XXXII. L’immunité personnelle en vertu de laquelle les clercs sont exempts de la milice [service militaire], peut être abrogée sans aucune violation de l’équité et du droit naturel. Le progrès civil demande cette abrogation, surtout dans une société constituée d’après une législation libérale.
XXXIII. Il n’appartient pas uniquement par droit propre et inné à la juridiction ecclésiastique de diriger l’enseignement des vérités théologiques.
XXXIV. La doctrine de ceux qui comparent le Pontife Romain à un prince libre et exerçant son pouvoir dans l’Église universelle, est une doctrine qui a prévalu au Moyen âge [à rapprocher du XXIV].
XXXV. Rien n’empêche que par un décret d’un Concile général ou par le fait de tous les peuples le souverain pontificat soit transféré de l’Évêque romain et de la ville de Rome à un autre Évêque et à une autre ville.
XXXVI. La définition d’un Concile national n’admet pas d’autre discussion, et l’administration civile peut traiter toute affaire dans ces limites.

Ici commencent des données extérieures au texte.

(** The loops over the entries that must be clear: the first one that is not is
    reported. *)
Definition clear_entry (tables : bytes) (page : Z) (msg : Z → string) (idx : Z) (bad : list string)
    : res (ctl (list string)) :=
  e ← ent tables page idx;
  let '(lo, hi) := e in
  if nonzero lo || nonzero hi then Ok (Break (bad ++ [msg idx])) else Ok (Next bad).

(** The 2 MiB pages. *)
Definition leaf_entry (tables : bytes) (slot : Z) (bad : list string) : res (ctl (list string)) :=
  e ← ent tables (2 + (slot * 8) / 0x1000) ((slot * 8) mod 0x1000 / 8);
  let '(lo, hi) := e in
  let want := Z.lor (slot * 0x200000) LY.PT_PAGE in
  if negb (lo =? want) || nonzero hi then
    Ok (Break (bad ++ ["PDT entry " +:+ fmt_d slot +:+ " is " +:+ fmt_08x lo +:+ " " +:+ fmt_08x hi +:+
      ", expected identity map at " +:+ fmt_08x (Z.land want 0xFFFFFFFF) +:+ " " +:+
      fmt_08x (Z.shiftr want 32)]%string))
  else Ok (Next bad).

(** The addresses that are looked up at the end. *)
Definition probes : list Z :=
  [0x4000; 0x10000; 0x44000; 0x100000; 0x126000; 0x180000; 0x300000; 0x305FF8; 0xFFE00000].

Definition probe (tables : bytes) (la : Z) (bad : list string) : res (ctl (list string)) :=
  let slot := Z.lor (Z.land (Z.shiftr la 21) 0x1FF) (Z.shiftl (Z.land (Z.shiftr la 30) 3) 9) in
  let page := 2 + slot / 512 in
  e ← ent tables page (slot mod 512);
  let '(lo, hi) := e in
  Ok (Next (add_if (negb (nonzero (Z.land lo PRESENT)) || negb (page_of lo =? large_page_of la))
    ("linear 0x" +:+ fmt_x la +:+ " has no identity mapping") bad)).

(** Where the block of tables is, judging by the first entry. *)
Definition table_base (tables : bytes) : res Z :=
  e ← ent tables 0 0; Ok (page_of e.1 - 0x1000).

Definition check_tables (tables : bytes) : res (list string) :=
  base ← table_base tables;
  bad ← dir_entry tables base "PML4[0]" 0 0 0x1000 [];
  bad ← for_each (clear_entry tables 0 (λ idx, "PML4[" +:+ fmt_d idx +:+ "] is set but nothing maps that range"))
    (range 1 512) bad;
  bad ← for_each (λ idx bad,
      bad ← dir_entry tables base ("PDPT[" +:+ fmt_d idx +:+ "]") 1 idx (0x2000 + idx * 0x1000) bad;
      Ok (Next bad)) (range 0 4) bad;
  bad ← for_each (clear_entry tables 1 (λ idx, "PDPT[" +:+ fmt_d idx +:+ "] maps past 4 GiB without a table"))
    (range 4 512) bad;
  bad ← for_each (leaf_entry tables) (range 0 2048) bad;
  for_each (probe tables) probes bad.

(** ** Loops that report *)

(** A loop that only adds to the list of problems and adds one when it stops. *)
Definition reports {A} (body : A → list string → res (ctl (list string))) : Prop :=
  ∀ x bad c, body x bad = Ok c →
    match c with Next bad' => ∃ k, bad' = bad ++ k | Break bad' => ∃ k m, bad' = bad ++ m :: k end.

Lemma reports_grows {A} (body : A → list string → res (ctl (list string))) l bad bad' :
  reports body → for_each body l bad = Ok bad' → ∃ k, bad' = bad ++ k.
Proof.
  intros Hb. revert bad. induction l as [|x l IH]; intros bad.
  - intros [= <-]. exists []. by rewrite (right_id_L [] (++)).
  - rewrite for_each_cons. intros (c & Hc & H)%bind_Ok. apply Hb in Hc as Hc'. destruct c as [s|s].
    + destruct Hc' as [k ->]. apply IH in H as [k' ->]. exists (k ++ k'). by rewrite (assoc_L (++)).
    + destruct Hc' as (k & m & ->). injection H as <-. by exists (m :: k).
Qed.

XXXVII. On peut instituer des Églises nationales soustraites à l’autorité du Pontife Romain et pleinement séparées de lui.
XXXVIII. Trop d’actes arbitraires de la part des Pontifes Romains ont poussé à la division de l’Église en orientale et occidentale.
XXXIX. L’État, comme étant l’origine et la source de tous les droits, jouit d’un droit qui n’est circonscrit par aucune limite.
XL. La doctrine de l’Église catholique est opposée au bien et aux intérêts de la société humaine.
XLI. La puissance civile, même quand elle est exercée par un prince infidèle, possède un pouvoir indirect négatif sur les choses sacrées. Elle a par conséquent non seulement le droit qu’on appelle d’exequatur, mais encore le droit qu’on nomme d’appel comme d’abus.
XLII. En cas de conflit légal entre les deux pouvoirs, le droit civil prévaut.
XLIII. La puissance laïque a le pouvoir de casser, de déclarer et rendre nulles les conventions solennelles (Concordats) conclues avec le Siège Apostolique, relativement à l’usage des droits qui appartiennent à l’immunité ecclésiastique, sans le consentement de ce Siège et malgré ses réclamations.
XLIV. L’autorité civile peut s’immiscer dans les choses qui regardent la religion, les mœurs et le gouvernement spirituel. D’où il suit qu’elle peut juger des Instructions que les pasteurs de l’Église publient, d’après leurs charges, pour la règle des consciences ; elle peut même décider sur l’administration des sacrements et les dispositions nécessaires pour les recevoir.
XLV. Toute la direction des écoles publiques dans lesquelles la jeunesse d’un État chrétien est élevée, si l’on en excepte dans une certaine mesure les séminaires épiscopaux, peut et doit être attribuée à l’autorité civile, et cela de telle manière qu’il ne soit reconnu à aucune autre autorité le droit de s’immiscer dans la discipline des écoles, dans le régime des études, dans la collation des grades, dans le choix ou l’approbation des maîtres.
XLVI. Bien plus, même dans les séminaires des clercs, la méthode à suivre dans les études est soumise à l’autorité civile.
XLVII. La bonne constitution de la société civile demande que les écoles populaires, qui sont ouvertes à tous les enfants de chaque classe du peuple, et en général que les institutions publiques destinées aux lettres, à l’instruction supérieure et à une éducation plus élevée de la jeunesse, soient affranchies de toute autorité de l’Église, de toute direction et de toute ingérence de sa part, et qu’elles soient pleinement soumises à la volonté de l’autorité civile et politique, suivant le désir des gouvernants et le niveau des opinions générales de l’époque.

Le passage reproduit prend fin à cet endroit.